As the service was carried by a number of cable operators unaffiliated with Shaw, the service uses generic "PPV" branding and avoids references to its ownership on the service itself; however some print and Web advertising for PPV programming on Shaw's cable and satellite services does use the name "Shaw Pay Per View". The French-language channels use the brand TALC (télé à la carte, or "TV by order").

==History==

The broadcast area (shaded in green) was Shaw PPV's broadcast area, while Viewers Choice operated in Eastern Canada at the time.

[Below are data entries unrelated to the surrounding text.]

(* ===== verification/Machine.v ===== *)
(** * Machines of a cluster (machine.h, machine.c)

    A [struct machine] is 40 bytes: a 16-byte IPv6 address, a 2-byte port in
    network order, 2 bytes of padding (which [machines_cmp] compares and
    [machine_copy] copies), and the little-endian id, stability and version.
    The host is little-endian ([htole]/[letoh] are the identity), so the last
    three are the integers themselves.

    [memcmp], [qsort] and [bsearch] are the C library's: byte-wise comparison,
    merge sort and binary search. *)

From S2P Require Import Prelude.

Record machine := {
  sin6_addr : list Z; sin6_port : list Z; padding : list Z;
  id : Z; stability : Z; version : Z
}.

#[global] Instance machine_eq_dec : EqDecision machine.
Proof. solve_decision. Defined.

Definition MACHINE_SIZE : Z := 40.
Definition MACHINES_MIN : Z := 4.
Definition MACHINES_MAX : Z := 2 ^ 31 - 1.
Definition MACHINES_SIZE_MIN : Z := MACHINE_SIZE * MACHINES_MIN.
Definition MACHINES_SIZE_MAX : Z := MACHINE_SIZE * MACHINES_MAX.

Definition set_stability (m : machine) (s : Z) : machine :=
  {| sin6_addr := sin6_addr m; sin6_port := sin6_port m; padding := padding m;
     id := id m; stability := s; version := version m |}.
Definition set_id (m : machine) (i : Z) : machine :=
  {| sin6_addr := sin6_addr m; sin6_port := sin6_port m; padding := padding m;
     id := i; stability := stability m; version := version m |}.
Definition set_version (m : machine) (v : Z) : machine :=
  {| sin6_addr := sin6_addr m; sin6_port := sin6_port m; padding := padding m;
     id := id m; stability := stability m; version := v |}.

Definition machine_id (m : machine) : Z := id m.
Definition machine_stability (m : machine) : Z := stability m.

Definition is_power_of_2 (i : Z) : bool := Z.land i (wrap 32 (i - 1)) =? 0.

(** [size / MACHINE_SIZE] is passed as a 32-bit argument. *)
Definition machines_size_valid (size : Z) : bool :=
  (MACHINES_SIZE_MIN <=? size) && (size <=? MACHINES_SIZE_MAX) &&
  (size mod MACHINE_SIZE =? 0) && is_power_of_2 (u32 (size / MACHINE_SIZE)).

Definition stability_to_available (stability : Z) : bool := negb (Z.land stability 1 =? 0).
Definition machine_available (m : machine) : bool := stability_to_available (machine_stability m).

Definition machine_set_stability (m : machine) (available : bool) : machine :=
  let stability := machine_stability m in
  if negb (eqb (stability_to_available stability) available)
  then set_stability m (u64 (stability + 1))
  else m.

(** ** The C library's comparison, sort and search *)

Fixpoint memcmp (a b : list Z) : Z :=
  match a, b with
  | x :: a', y :: b' => if x =? y then memcmp a' b' else x - y
  | [], [] => 0
  | [], _ :: _ => -1
  | _ :: _, [] => 1
  end.

(** The 18 bytes [machine_addr_cmp] compares. *)
Definition addr (m : machine) : list Z := sin6_addr m ++ sin6_port m.

Definition machine_addr_cmp (a b : machine) : Z := memcmp (addr a) (addr b).

(** [qsort] with the comparison [cmp]. *)
Definition cmp_le {A} (cmp : A -> A -> Z) (a b : A) : Prop := cmp a b <= 0.
#[global] Instance cmp_le_dec {A} (cmp : A -> A -> Z) : RelDecision (cmp_le cmp).
Proof. intros a b. unfold cmp_le. apply _. Defined.
Definition qsort {A} (cmp : A -> A -> Z) (l : list A) : list A := merge_sort (cmp_le cmp) l.

(** [bsearch] between the indices [lo] and [hi]; the interval shrinks, so
    [hi - lo] is enough fuel.  [f x] is the comparison of the key with [x]. *)
Fixpoint bsearch_loop {A} (f : A -> Z) (l : list A) (lo hi fuel : nat) : option A :=
  match fuel with
  | O => None
  | S fuel' =>
      if (lo <? hi)%nat then
        let i := ((lo + hi) / 2)%nat in
        x ← l !! i;
        if f x <? 0 then bsearch_loop f l lo i fuel'
        else if 0 <? f x then bsearch_loop f l (S i) hi fuel'
        else Some x
      else None
  end.
Definition bsearch {A} (f : A -> Z) (l : list A) : option A :=
  bsearch_loop f l 0 (length l) (S (length l)).

Definition machines_sort_by_addr (machines : list machine) : list machine :=
  qsort machine_addr_cmp machines.

Definition machines_search_addr (key : machine) (base : list machine) : option machine :=
  bsearch (machine_addr_cmp key) base.

(** [true] when [memcmp] finds a difference in the [n] machines. *)
Definition machines_cmp (a b : list machine) : bool := negb (bool_decide (a = b)).

Fixpoint machines_find (machines : list machine) (i : Z) : option machine :=
  match machines with
  | [] => None
  | m :: machines' => if machine_id m =? i then Some m else machines_find machines' i
  end.

(** ** memcmp is a total order *)

Lemma memcmp_refl a : memcmp a a = 0.
Proof. induction a as [|x a IH]; cbn; [done|]. by rewrite Z.eqb_refl. Qed.

Lemma memcmp_eq a b : memcmp a b = 0 <-> a = b.
Proof.
  split; [|intros ->; apply memcmp_refl].
  revert b. induction a as [|x a IH]; intros [|y b]; cbn; try done.
  destruct (Z.eqb_spec x y) as [->|]; [|lia]. intros H. f_equal. by apply IH.
Qed.

Lemma memcmp_opp a b : memcmp b a = - memcmp a b.
Proof.
  revert b. induction a as [|x a IH]; intros [|y b]; cbn; try done.
  rewrite (Z.eqb_sym y x). case_match; [apply IH|lia].
Qed.

Lemma memcmp_trans a b c : memcmp a b <= 0 -> memcmp b c <= 0 -> memcmp a c <= 0.
Proof.
  revert b c. induction a as [|x a IH]; intros [|y b] [|z c]; cbn; try done; try lia.
  destruct (Z.eqb_spec x y), (Z.eqb_spec y z), (Z.eqb_spec x z); subst; try lia.
  apply IH.
Qed.

#[global] Instance addr_le_trans : Transitive (cmp_le machine_addr_cmp).
Proof. intros a b c. apply memcmp_trans. Qed.
#[global] Instance addr_le_total : Total (cmp_le machine_addr_cmp).
Proof. intros a b. unfold cmp_le, machine_addr_cmp. rewrite (memcmp_opp (addr a)). lia. Qed.

Lemma machine_addr_cmp_eq a b : machine_addr_cmp a b = 0 <-> addr a = addr b.
Proof. apply memcmp_eq. Qed.

Lemma sort_perm l : machines_sort_by_addr l ≡ₚ l.
Proof. apply merge_sort_Permutation. Qed.

Lemma sort_sorted l : StronglySorted (cmp_le machine_addr_cmp) (machines_sort_by_addr l).
Proof. apply StronglySorted_merge_sort; apply _. Qed.

(** ** Binary search *)

(** [f] is non-increasing along [l]: the list is sorted for the key. *)
Lemma bsearch_loop_some {A} (f : A -> Z) l lo hi fuel x :
  bsearch_loop f l lo hi fuel = Some x -> x ∈ l /\ f x = 0.
Proof.
  revert lo hi. induction fuel as [|fuel IH]; intros lo hi; cbn [bsearch_loop]; [done|].
  destruct (lo <? hi)%nat; [|done].
  destruct (l !! ((lo + hi) / 2)%nat) as [y|] eqn:E; cbn; [|done].
  destruct (Z.ltb_spec (f y) 0); [apply IH|]. destruct (Z.ltb_spec 0 (f y)); [apply IH|].
  intros [= <-]. split; [by eapply list_elem_of_lookup_2|lia].
Qed.

Lemma bsearch_loop_found {A} (f : A -> Z) l lo hi fuel k x :
  (forall i j a b, (i <= j)%nat -> l !! i = Some a -> l !! j = Some b ->
     (f b > 0 -> f a > 0) /\ (f a < 0 -> f b < 0)) ->
  (hi <= length l)%nat -> (hi - lo < fuel)%nat ->
  (lo <= k < hi)%nat -> l !! k = Some x -> f x = 0 ->
  is_Some (bsearch_loop f l lo hi fuel).
Proof.
  intros Hmono. revert lo hi. induction fuel as [|fuel IH]; intros lo hi Hhi Hf Hk Hx Hfx; [lia|].
  cbn [bsearch_loop]. destruct (Nat.ltb_spec lo hi); [|lia].
  assert (lo <= (lo + hi) / 2 < hi)%nat as Hm.
  { split; [apply Nat.div_le_lower_bound|apply Nat.Div0.div_lt_upper_bound]; lia. }
  revert Hm. generalize ((lo + hi) / 2)%nat. intros i Hm.
  destruct (lookup_lt_is_Some_2 l i) as [y Hy]; [lia|].
  rewrite Hy. cbn. destruct (Z.ltb_spec (f y) 0); [|destruct (Z.ltb_spec 0 (f y))].
  - apply IH; try done; [lia..|]. split; [lia|].
    destruct (Nat.le_gt_cases i k) as [Hle|?]; [|done].
    destruct (Hmono _ _ _ _ Hle Hy Hx). lia.
  - apply IH; try done; [lia..|]. split; [|lia].
    destruct (Nat.le_gt_cases k i) as [Hle|?]; [|lia].
    destruct (Hmono _ _ _ _ Hle Hx Hy). lia.
  - eauto.
Qed.

Lemma sorted_lookup {A} (cmp : A -> A -> Z) l i j a b :
  StronglySorted (cmp_le cmp) l -> (i < j)%nat -> l !! i = Some a -> l !! j = Some b ->
  cmp_le cmp a b.
Proof.
  intros Hs. revert i j. induction Hs as [|x l Hs IH Hall]; intros i j Hij Ha Hb; [done|].
  destruct j as [|j]; [lia|]. cbn in Hb. destruct i as [|i]; cbn in Ha.
  - simplify_eq. rewrite Forall_forall in Hall. apply Hall. by eapply list_elem_of_lookup_2.
  - eapply IH; [|done..]. lia.
Qed.

Lemma machines_search_addr_spec key l :
  StronglySorted (cmp_le machine_addr_cmp) l ->
  match machines_search_addr key l with
  | Some m => m ∈ l /\ addr m = addr key
  | None => addr key ∉ (addr <$> l)
  end.
Proof.
  intros Hs. unfold machines_search_addr, bsearch.
  destruct (bsearch_loop _ _ _ _ _) as [m|] eqn:E.
  - apply bsearch_loop_some in E as [? Hm%machine_addr_cmp_eq]. done.
  - intros (m & Hk & Hm)%list_elem_of_fmap. apply list_elem_of_lookup in Hm as (k & Hl).
    pose proof (lookup_lt_Some _ _ _ Hl).
    destruct (bsearch_loop_found (machine_addr_cmp key) l 0 (length l) (S (length l)) k m)
      as [? Hf]; try done; try lia.
    + intros i j a b Hij Ha Hb. destruct (decide (i = j)) as [->|]; [by simplify_eq|].
      assert (cmp_le machine_addr_cmp a b) as Hab by (eapply sorted_lookup; [done| |done..]; lia).
      unfold cmp_le, machine_addr_cmp in *.
      pose proof (memcmp_opp (addr key) (addr a)). pose proof (memcmp_opp (addr key) (addr b)).
      pose proof (memcmp_trans (addr key) (addr a) (addr b)).
      pose proof (memcmp_trans (addr a) (addr b) (addr key)).
      pose proof (memcmp_eq (addr key) (addr a)) as [He _].
      pose proof (memcmp_eq (addr key) (addr b)) as [He' _].
      pose proof (memcmp_opp (addr a) (addr b)).
      split; intros ?.
      * destruct (decide (memcmp (addr key) (addr a) = 0)) as [Z0|]; [rewrite (He Z0) in *; lia|lia].
      * destruct (decide (memcmp (addr key) (addr b) = 0)) as [Z0|]; [rewrite (He' Z0) in *; lia|lia].
    + by apply machine_addr_cmp_eq.
    + congruence.
Qed.

Lemma machines_find_some l i m :
  machines_find l i = Some m -> m ∈ l /\ machine_id m = i.
Proof.
  induction l as [|x l IH]; cbn; [done|]. destruct (Z.eqb_spec (machine_id x) i).
  - intros [= <-]. split; [left|done].
  - intros H. destruct (IH H). split; [by right|done].
Qed.

Lemma machines_find_none l i : machines_find l i = None <-> i ∉ machine_id <$> l.
Proof.
  induction l as [|x l IH]; cbn; [set_solver|]. destruct (Z.eqb_spec (machine_id x) i).
  - set_solver.
  - rewrite IH. set_solver.
Qed.

Lemma is_power_of_2_spec n :
  0 < n < 2 ^ 32 -> is_power_of_2 n = true <-> exists k, 0 <= k /\ n = 2 ^ k.
Proof.
  intros Hn. unfold is_power_of_2. rewrite wrap_small, Z.eqb_eq by lia. split.
  - intros H. exists (Z.log2 n). split; [apply Z.log2_nonneg|].
    destruct (Z.log2_spec n) as [Hlo Hhi]; [lia|].
    destruct (decide (n = 2 ^ Z.log2 n)) as [?|Hne]; [done|]. exfalso.
    assert (Z.log2 (n - 1) = Z.log2 n) as E by (apply Z.log2_unique; [apply Z.log2_nonneg|lia]).
    assert (Z.testbit (Z.land n (n - 1)) (Z.log2 n) = true) as Hb.
    { rewrite Z.land_spec, Z.bit_log2 by lia. rewrite <-E.
      assert (0 < n - 1) by (pose proof (Z.pow_pos_nonneg 2 (Z.log2 n)); pose proof (Z.log2_nonneg n); lia).
      by rewrite Z.bit_log2 by lia. }
    rewrite H, Z.bits_0 in Hb. done.
  - intros (k & Hk & ->). rewrite land_mask by lia. apply Z.mod_same.
    pose proof (Z.pow_pos_nonneg 2 k). lia.
Qed.

Lemma set_stability_facts m available :
  0 <= machine_stability m < 2 ^ 64 - 1 ->
  let m' := machine_set_stability m available in
  machine_available m' = available /\
  machine_stability m' = machine_stability m +
    (if eqb (machine_available m) available then 0 else 1) /\
  set_stability m' (machine_stability m) = m.
Proof.
  intros Hm.
  assert (forall s, 0 <= s -> stability_to_available s = Z.odd s) as Hodd.
  { intros s _. unfold stability_to_available. change 1 with (2 ^ 1 - 1).
    rewrite land_mask by lia. change (2 ^ 1) with 2. rewrite Zmod_odd. by destruct (Z.odd s). }
  destruct m as [a p d i s v]. unfold machine_set_stability, machine_available, set_stability,
    machine_stability in *. cbn in *. rewrite !(Hodd s) by lia.
  destruct (eqb (Z.odd s) available) eqn:E; cbn.
  - apply eqb_prop in E as <-. rewrite Hodd by lia. split_and!; [done|lia|done].
  - rewrite wrap_small, Hodd by lia. split_and!; [|lia|done].
    rewrite Z.odd_add. change (Z.odd 1) with true.
    by destruct (Z.odd s), available.
Qed.

(** ** Properties *)

(** A machine array is accepted exactly when it holds a power of two of
    machines, at least 4 and at most 2^30 (the 32-bit sum of two such counts
    therefore never wraps in [log_malloc_unstable]). *)
Theorem machines_size_valid_iff size (Hsize : 0 <= size < 2 ^ 64) :
  machines_size_valid size = true <-> exists k, 2 <= k <= 30 /\ size = MACHINE_SIZE * 2 ^ k.
Proof.
  unfold machines_size_valid, MACHINES_SIZE_MIN, MACHINES_SIZE_MAX, MACHINE_SIZE, MACHINES_MIN, MACHINES_MAX.
  rewrite !andb_true_iff, !Z.leb_le, Z.eqb_eq.
  pose proof (Z.div_mod size 40 ltac:(lia)) as Hdm. split.
  - intros [[[H1 H2] H3] H4]. rewrite H3 in Hdm.
    rewrite wrap_small, is_power_of_2_spec in H4 by lia.
    destruct H4 as (k & Hk & E). exists k. split; [|lia].
    assert (2 ^ 2 <= 2 ^ k < 2 ^ 31) as [Hl Hu] by lia.
    apply Z.pow_le_mono_r_iff in Hl; [|lia..]. apply Z.pow_lt_mono_r_iff in Hu; lia.
  - intros (k & Hk & ->).
    assert (2 ^ 2 <= 2 ^ k <= 2 ^ 30) by (split; apply Z.pow_le_mono_r; lia).
    replace (40 * 2 ^ k) with (2 ^ k * 40) by lia.
    rewrite Z.mod_mul, Z.div_mul by lia. rewrite wrap_small by lia.
    split_and!; [lia|lia|done|]. apply is_power_of_2_spec; [lia|]. exists k. lia.
Qed.

Lemma machines_size_valid_iff_witness :
  machines_size_valid 320 = true /\ exists k, 2 <= k <= 30 /\ 320 = MACHINE_SIZE * 2 ^ k.
Proof.
  split; [reflexivity|].
  apply (proj1 (machines_size_valid_iff 320 ltac:(split; [discriminate|reflexivity]))).
  reflexivity.
Defined.

(** On machines sorted by address the binary search finds a machine with the
    key's address if there is one, and nothing otherwise. *)
Theorem machines_search_addr_correct key l :
  match machines_search_addr key (machines_sort_by_addr l) with
  | Some m => m ∈ l /\ addr m = addr key
  | None => addr key ∉ addr <$> l
  end.
Proof.
  pose proof (machines_search_addr_spec key _ (sort_sorted l)) as H.
  destruct (machines_search_addr key (machines_sort_by_addr l)).
  - by rewrite sort_perm in H.
  - by rewrite sort_perm in H.
Qed.

(** Setting the availability of a machine leaves the stability's parity
    equal to the availability, counts one change up exactly when the
    availability changed, and touches nothing else. *)
Theorem machine_set_stability_parity m available
    (Hm : 0 <= machine_stability m < 2 ^ 64 - 1) :
  let m' := machine_set_stability m available in
  machine_available m' = available /\
  machine_stability m' = machine_stability m +
    (if eqb (machine_available m) available then 0 else 1) /\
  set_stability m' (machine_stability m) = m.
Proof. by apply set_stability_facts. Qed.

Definition machine0 : machine :=
  {| sin6_addr := repeat 0 16; sin6_port := [31; 144]; padding := [0; 0];
     id := 7; stability := 3; version := 9 |}.

Lemma machine_set_stability_parity_witness :
  machine_stability (machine_set_stability machine0 false) = 4 /\
  machine_available (machine_set_stability machine0 false) = false.
Proof.
  destruct (machine_set_stability_parity machine0 false) as (H1 & H2 & _).
  { vm_compute. split; congruence. }
  split; [rewrite H2; reflexivity|exact H1].
Defined.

In February 1990, Allarcom Pay Television Limited, a subsidiary of Western International Communications (WIC), was issued a two-year experimental licence by the Canadian Radio-television and Telecommunications Commission (CRTC) for a pay-per-view (PPV) service serving Regina, Saskatoon, and Yorkton, Saskatchewan, under the provisional name "Superchannel Main Event". The service was launched later in 1990 under the name Home Theatre. At that time, PPV customers were required to also be subscribers to Allarcom's regional pay TV service, Superchannel (later rebranded as Movie Central).

In January 1992, Allarcom received CRTC approval for a regional general interest PPV licence serving British Columbia, Alberta, Saskatchewan, Manitoba, Yukon, and the Northwest Territories, replacing the expiring experimental licence; as part of the approval, the CRTC mandated that customers could no longer be required to also subscribe to Superchannel. The service later operated under the Viewers Choice name, licensing the name and sharing the same satellite feeds as the similar PPV service operating in Eastern Canada, Viewers Choice, which had launched in late 1991.

Logo used as Viewer's Choice.

In late 1999, plans were announced to sell the service's parent company, WIC, and its various assets in parts to Shaw Communications, CanWest Global, and Corus Entertainment. WIC's Viewers Choice service, and most of the company's other specialty and pay television services, were sold to Corus. In July 2000, the CRTC approved the transfer of ownership to Corus.

Soon after the Corus took ownership of the service, in March 2001, Corus announced that it would sell the service to Shaw Communications for $35 million. In December 2001, the CRTC approved the change in ownership.

On March 30, 2006, the CRTC amended the service's licence, allowing it to be distributed nationally, and to carry French-language programming for the first time. This took effect on December 27, 2007, when Shaw Direct dropped the Viewers Choice-branded feeds in favour of feeds with generic "PPV" branding. At about the same time, Shaw dropped Canal Indigo in favour of Shaw PPV's new French-language "TALC"-branded feeds.